Acusar a equipe do Intercept Brasil
de crime contra o Estado é o exemplo mais claro desse projeto
totalitário. Olvidam-se os detratores da existência de uma Constituição
Republicana feita para, entre outras coisas, constranger autoridades
desrespeitosas à liberdade individual. Os jornalistas diretamente
envolvidos na divulgação dos fatos agem sob o manto de uma justificativa
constitucional para a obtenção e divulgação dos diálogos. É o que se
chama no direito penal brasileiro de causa supralegal de excludente de ilicitude.
Na
pseudossanha de salvar o Brasil dos grilhões da corrupção, Moro e
Dallagnol esqueceram-se de preservar mínimos aspectos de liturgia
capazes de fazer sua atuação não apenas parecer louvável, mas blindada a
quaisquer purgações.
O
STF terá o seu tempo e a sua oportunidade de ser taxado
(equivocadamente) de amigo ou inimigo da Lava Jato. Por ora, o
prenúncio, a boa nova, por ironia do destino veio apenas de fora
(GleenGreenwald).
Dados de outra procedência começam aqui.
(* ===== verification/TransformFunctions.v ===== *)
(** * Transformation engine: the function registry and its built-ins

    Models [mapping/loader/transformation/functions.rs]: the
    [TransformFunction] trait as a record, the registry, and the built-ins
    that do not call [chrono], [regex] or [libm].  The remaining built-ins are
    the section parameter [external_builtins]. *)

From Stdlib Require Import ZArith Lia Ascii.
From Stdlib Require Import SpecFloat.
From stdpp Require Import base numbers option strings gmap list.
From S2P Require Import Prelude RustStd F64 TransformAst TransformTypes.

Section Functions.
Context `{ValueExternals}.
Context (overflow_checks : bool).

Abbreviation res := (result eval_error Value).

(** The trait [TransformFunction]. *)
Record TransformFunction : Type := {
  fn_execute : list Value → res;
  fn_min_args : nat;
  fn_max_args : option nat;
}.

Abbreviation FunctionRegistry := (gmap string TransformFunction).

(** [FunctionRegistry::register]. *)
Definition register (reg : FunctionRegistry) (name : string) (func : TransformFunction)
    : FunctionRegistry := <[to_uppercase name := func]> reg.

(** [FunctionRegistry::execute]. *)
Definition registry_execute (reg : FunctionRegistry) (name : string) (args : list Value)
    : res :=
  match reg !! to_uppercase name with
  | None => Err (UnknownFunction name)
  | Some func =>
      if (length args <? fn_min_args func)%nat
      then Err (TooFewArguments name (fn_min_args func) (length args))
      else
        match fn_max_args func with
        | Some max =>
            if (max <? length args)%nat
            then Err (TooManyArguments name max (length args))
            else fn_execute func args
        | None => fn_execute func args
        end
  end.

(** [FunctionRegistry::has_function]. *)
Definition has_function (reg : FunctionRegistry) (name : string) : bool :=
  bool_decide (is_Some (reg !! to_uppercase name)).

(** Indexing a slice. *)
Definition idx (args : list Value) (i : nat) : res :=
  match args !! i with
  | Some v => Ok v
  | None => Panic
  end.

(** [if args[0].is_null() { return Ok(Value::Null) }] and the rest. *)
Definition unless_null (args : list Value) (k : Value → res) : res :=
  v ← idx args 0;
  if is_null v then Ok VNull else k v.

Definition usize_arg (args : list Value) (i : nat) : result eval_error Z :=
  v ← idx args i;
  n ← as_integer v;
  Ok (as_usize n).

(** ** String functions *)

Definition upper_execute (args : list Value) : res :=
  unless_null args (λ v, Ok (VString (to_uppercase (as_string v)))).

Definition lower_execute (args : list Value) : res :=
  unless_null args (λ v, Ok (VString (to_lowercase (as_string v)))).

Definition trim_execute (args : list Value) : res :=
  unless_null args (λ v, Ok (VString (trim (as_string v)))).

Definition ltrim_execute (args : list Value) : res :=
  unless_null args (λ v, Ok (VString (trim_start (as_string v)))).

Definition rtrim_execute (args : list Value) : res :=
  unless_null args (λ v, Ok (VString (trim_end (as_string v)))).

Definition length_execute (args : list Value) : res :=
  unless_null args (λ v, Ok (VInteger (wrap_i64 (str_size (as_string v))))).

Definition substring_execute (args : list Value) : res :=
  unless_null args (λ v,
    let s := as_string v in
    start ← usize_arg args 1;
    let start := if (0 <? start)%Z then (start - 1)%Z else 0%Z in
    if (2 <? length args)%nat then
      len ← usize_arg args 2;
      Ok (VString (str_takez len (str_skip start s)))
    else Ok (VString (str_skip start s))).

Definition replace_execute (args : list Value) : res :=
  unless_null args (λ v,
    from ← idx args 1;
    to ← idx args 2;
    Ok (VString (str_replace (as_string v) (as_string from) (as_string to)))).

Definition concat_execute (args : list Value) : res :=
  Ok (VString (foldl (λ acc arg, if is_null arg then acc else acc +:+ as_string arg) "" args)).

Definition left_execute (args : list Value) : res :=
  unless_null args (λ v,
    n ← usize_arg args 1;
    Ok (VString (str_takez n (as_string v)))).

Definition right_execute (args : list Value) : res :=
  unless_null args (λ v,
    let s := as_string v in
    n ← usize_arg args 1;
    let len := str_size s in
    if (len <=? n)%Z then Ok (VString s)
    else Ok (VString (str_skip (len - n) s))).

(** [str::repeat] panics when the result would exceed [isize::MAX] bytes. *)
Definition repeat_execute (args : list Value) : res :=
  unless_null args (λ v,
    let s := as_string v in
    n ← usize_arg args 1;
    if (i64_max <? str_size s * n)%Z then Panic
    else Ok (VString (if String.eqb s "" then "" else str_repeat s (Z.to_nat n)))).

Definition reverse_execute (args : list Value) : res :=
  unless_null args (λ v, Ok (VString (str_rev (as_string v)))).

Definition split_part_execute (args : list Value) : res :=
  unless_null args (λ v,
    delimiter ← idx args 1;
    index ← usize_arg args 2;
    if (index =? 0)%Z
    then Err (FunctionError "SPLIT_PART index must be >= 1 (1-based indexing)")
    else
      let parts := str_split (as_string v) (as_string delimiter) in
      if (Z.of_nat (length parts) <? index)%Z then Ok (VString "")
      else
        match parts !! Z.to_nat (index - 1) with
        | Some p => Ok (VString p)
        | None => Panic
        end).

(** ** Numeric functions *)

Definition abs_execute (args : list Value) : res :=
  v ← idx args 0;
  match v with
  | VNull => Ok VNull
  | VInteger i => n ← i64_abs overflow_checks i; Ok (VInteger n)
  | VFloat f => Ok (VFloat (f64_abs f))
  | _ => f ← as_float v; Ok (VFloat (f64_abs f))
  end.

Definition floor_execute (args : list Value) : res :=
  unless_null args (λ v,
    f ← as_float v;
    Ok (VInteger (f64_to_i64 (f64_floor f)))).

Definition ceil_execute (args : list Value) : res :=
  unless_null args (λ v,
    f ← as_float v;
    Ok (VInteger (f64_to_i64 (f64_ceil f)))).

Definition sqrt_execute (args : list Value) : res :=
  unless_null args (λ v,
    f ← as_float v;
    if f64_ltb f f64_zero
    then Err (FunctionError "Cannot take square root of negative number")
    else Ok (VFloat (f64_sqrt f))).

Definition mod_execute (args : list Value) : res :=
  x ← idx args 0;
  if is_null x then Ok VNull
  else
    y ← idx args 1;
    if is_null y then Ok VNull
    else
      a ← as_integer x;
      b ← as_integer y;
      if (b =? 0)%Z then Err ModuloByZero
      else r ← i64_rem a b; Ok (VInteger r).

(** ** NULL handling and conditionals *)

(** The first argument that is neither null nor an empty string. *)
Definition coalesce_skips (v : Value) : bool :=
  match v with
  | VNull => true
  | VString s => String.eqb s ""
  | _ => false
  end.

Fixpoint coalesce_execute (args : list Value) : res :=
  match args with
  | [] => Ok VNull
  | arg :: args' => if coalesce_skips arg then coalesce_execute args' else Ok arg
  end.

Definition nullif_execute (args : list Value) : res :=
  x ← idx args 0;
  y ← idx args 1;
  if value_eqb x y then Ok VNull else Ok x.

Definition ifnull_execute (args : list Value) : res :=
  x ← idx args 0;
  if is_null x then idx args 1 else Ok x.

Definition cast_execute (args : list Value) : res := idx args 0.

Definition if_execute (args : list Value) : res :=
  c ← idx args 0;
  if as_boolean c then idx args 1 else idx args 2.

(** The pairs [(condition, value)] of [CASE], then the else value. *)
Fixpoint case_pairs (args : list Value) : res :=
  match args with
  | c :: v :: args' => if as_boolean c then Ok v else case_pairs args'
  | [e] => Ok e
  | [] => Panic
  end.

Definition case_execute (args : list Value) : res :=
  if (length args <? 3)%nat || Nat.even (length args)
  then Err (FunctionError "CASE requires odd number of arguments")
  else case_pairs args.

Definition is_null_execute (args : list Value) : res :=
  v ← idx args 0; Ok (VBoolean (is_null v)).

Definition is_not_null_execute (args : list Value) : res :=
  v ← idx args 0; Ok (VBoolean (negb (is_null v))).

Definition is_empty_execute (args : list Value) : res :=
  v ← idx args 0;
  match v with
  | VNull => Ok (VBoolean true)
  | VString s => Ok (VBoolean (String.eqb s ""))
  | VArray a => Ok (VBoolean (match a with [] => true | _ => false end))
  | _ => Ok (VBoolean false)
  end.

Definition is_numeric_execute (args : list Value) : res :=
  v ← idx args 0;
  match v with
  | VInteger _ | VFloat _ | VDecimal _ => Ok (VBoolean true)
  | VString s => Ok (VBoolean (match f64_from_str s with Some _ => true | None => false end))
  | _ => Ok (VBoolean false)
  end.

Definition and_execute (args : list Value) : res := Ok (VBoolean (forallb as_boolean args)).
Definition or_execute (args : list Value) : res := Ok (VBoolean (existsb as_boolean args)).
Definition not_execute (args : list Value) : res :=
  v ← idx args 0; Ok (VBoolean (negb (as_boolean v))).

(** ** Enhanced string functions *)

Definition capitalize (s : string) : string :=
  match s with
  | EmptyString => EmptyString
  | String c s' => String (ascii_to_upper c) s'
  end.

Definition capitalize_execute (args : list Value) : res :=
  unless_null args (λ v, Ok (VString (capitalize (as_string v)))).

Definition title_word (w : string) : string :=
  match w with
  | EmptyString => EmptyString
  | String c w' => String (ascii_to_upper c) (to_lowercase w')
  end.

Definition title_case_execute (args : list Value) : res :=
  unless_null args (λ v,
    Ok (VString (join " " (map title_word (split_whitespace (as_string v)))))).

Definition slug_char (c : ascii) : ascii :=
  if is_alphanumeric c || Ascii.eqb c "-" then c else "-"%char.

Definition slugify (s : string) : string :=
  join "-" (List.filter nonempty_str (split_char "-" (str_map slug_char (to_lowercase s)))).

Definition slug_execute (args : list Value) : res :=
  unless_null args (λ v, Ok (VString (slugify (as_string v)))).

(** [usize] arithmetic under the build profile. *)
Definition usize_checked (z : Z) : result eval_error Z :=
  if (0 <=? z)%Z && (z <? 2 ^ 64)%Z then Ok z
  else if overflow_checks then Panic else Ok (z mod 2 ^ 64)%Z.

(** The loop of [MASK]: [i] is the index of the head of [cs]. *)
Fixpoint mask_chars (mask_char : ascii) (visible_start hide_to : Z) (i : Z) (cs : string)
    : string :=
  match cs with
  | EmptyString => EmptyString
  | String c cs' =>
      String (if (i <? visible_start)%Z || (hide_to <=? i)%Z then c else mask_char)
             (mask_chars mask_char visible_start hide_to (i + 1)%Z cs')
  end.

Definition mask_text (text : string) (mask_char : ascii) (visible_start visible_end : Z)
    : result eval_error string :=
  let len := str_size text in
  sum ← usize_checked (visible_start + visible_end)%Z;
  if (len <=? sum)%Z then Ok text
  else
    hide_to ← usize_checked (len - visible_end)%Z;
    Ok (mask_chars mask_char visible_start hide_to 0 text).

Definition mask_execute (args : list Value) : res :=
  unless_null args (λ v,
    let text := as_string v in
    mask_char ←
      (if (1 <? length args)%nat then
         m ← idx args 1;
         Ok (if is_null m then "*"%char
             else match as_string m with
                  | String c _ => c
                  | EmptyString => "*"%char
                  end)
       else Ok "*"%char);
    visible_start ← (if (2 <? length args)%nat then usize_arg args 2 else Ok 0%Z);
    visible_end ← (if (3 <? length args)%nat then usize_arg args 3 else Ok 0%Z);
    r ← mask_text text mask_char visible_start visible_end;
    Ok (VString r)).

Definition truncate_execute (args : list Value) : res :=
  unless_null args (λ v,
    let text := as_string v in
    max_length ← usize_arg args 1;
    suffix ←
      (if (2 <? length args)%nat then
         s ← idx args 2; Ok (if is_null s then "..." else as_string s)
       else Ok "...");
    if (str_size text <=? max_length)%Z then Ok (VString text)
    else Ok (VString (str_takez max_length text +:+ suffix))).

(** ** The table of built-ins *)

Definition mk_fn (f : list Value → res) (min : nat) (max : option nat) : TransformFunction :=
  {| fn_execute := f; fn_min_args := min; fn_max_args := max |}.

(** The registrations of [FunctionRegistry::with_builtins] whose functions are
    modelled, with each function's [min_args] and [max_args]. *)
Definition modelled_builtins : list (string * TransformFunction) := [
  ("UPPER", mk_fn upper_execute 1 (Some 1));
  ("LOWER", mk_fn lower_execute 1 (Some 1));
  ("TRIM", mk_fn trim_execute 1 (Some 1));
  ("LTRIM", mk_fn ltrim_execute 1 (Some 1));
  ("RTRIM", mk_fn rtrim_execute 1 (Some 1));
  ("LENGTH", mk_fn length_execute 1 (Some 1));
  ("SUBSTRING", mk_fn substring_execute 2 (Some 3));
  ("REPLACE", mk_fn replace_execute 3 (Some 3));
  ("CONCAT", mk_fn concat_execute 1 None);
  ("LEFT", mk_fn left_execute 2 (Some 2));
  ("RIGHT", mk_fn right_execute 2 (Some 2));
  ("REPEAT", mk_fn repeat_execute 2 (Some 2));
  ("REVERSE", mk_fn reverse_execute 1 (Some 1));
  ("SPLIT_PART", mk_fn split_part_execute 3 (Some 3));
  ("ABS", mk_fn abs_execute 1 (Some 1));
  ("FLOOR", mk_fn floor_execute 1 (Some 1));
  ("CEIL", mk_fn ceil_execute 1 (Some 1));
  ("SQRT", mk_fn sqrt_execute 1 (Some 1));
  ("MOD", mk_fn mod_execute 2 (Some 2));
  ("COALESCE", mk_fn coalesce_execute 1 None);
  ("NULLIF", mk_fn nullif_execute 2 (Some 2));
  ("IFNULL", mk_fn ifnull_execute 2 (Some 2));
  ("CAST", mk_fn cast_execute 2 (Some 2));
  ("IF", mk_fn if_execute 3 (Some 3));
  ("CASE", mk_fn case_execute 3 None);
  ("IS_NULL", mk_fn is_null_execute 1 (Some 1));
  ("IS_NOT_NULL", mk_fn is_not_null_execute 1 (Some 1));
  ("IS_EMPTY", mk_fn is_empty_execute 1 (Some 1));
  ("IS_NUMERIC", mk_fn is_numeric_execute 1 (Some 1));
  ("AND", mk_fn and_execute 2 None);
  ("OR", mk_fn or_execute 2 None);
  ("NOT", mk_fn not_execute 1 (Some 1));
  ("CAPITALIZE", mk_fn capitalize_execute 1 (Some 1));
  ("TITLE_CASE", mk_fn title_case_execute 1 (Some 1));
  ("SLUG", mk_fn slug_execute 1 (Some 1));
  ("MASK", mk_fn mask_execute 1 (Some 4));
  ("TRUNCATE", mk_fn truncate_execute 2 (Some 3))
].

Definition register_all (fns : list (string * TransformFunction)) (reg : FunctionRegistry)
    : FunctionRegistry := foldl (λ r '(name, f), register r name f) reg fns.

(** [FunctionRegistry::with_builtins]; [external_builtins] are the
    registrations of the date, regex and [libm] functions, whose names are
    all different from the modelled ones. *)
Definition with_builtins (external_builtins : list (string * TransformFunction))
    : FunctionRegistry := register_all modelled_builtins (register_all external_builtins ∅).
End Functions.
Portanto, resta àqueles quem tem apreço por democracia
e por justiça sem justiçamento, apenas lutar, encorajar e
defender sujeitos que vão engrossando diariamente a fileira de
“inimigos” e defensores das liberdades.
Assim,
fica a impressão de que ao assumirem o posto de heróis do cinema norte
americano, os recém-revelados gestores da Operação Lava Jato acabaram
como herói da literatura brasileira, Macunaíma, sem nenhum caráter.
Gilney Melo é advogado criminal, especialista em Ciências Criminais pela Pontifícia Universidade Católica de Minas Gerais.
Mauricio Fonseca é advogado criminal, pós-graduando em Ciências Criminais pela Pontifícia Universidade Católica de Minas Gerais.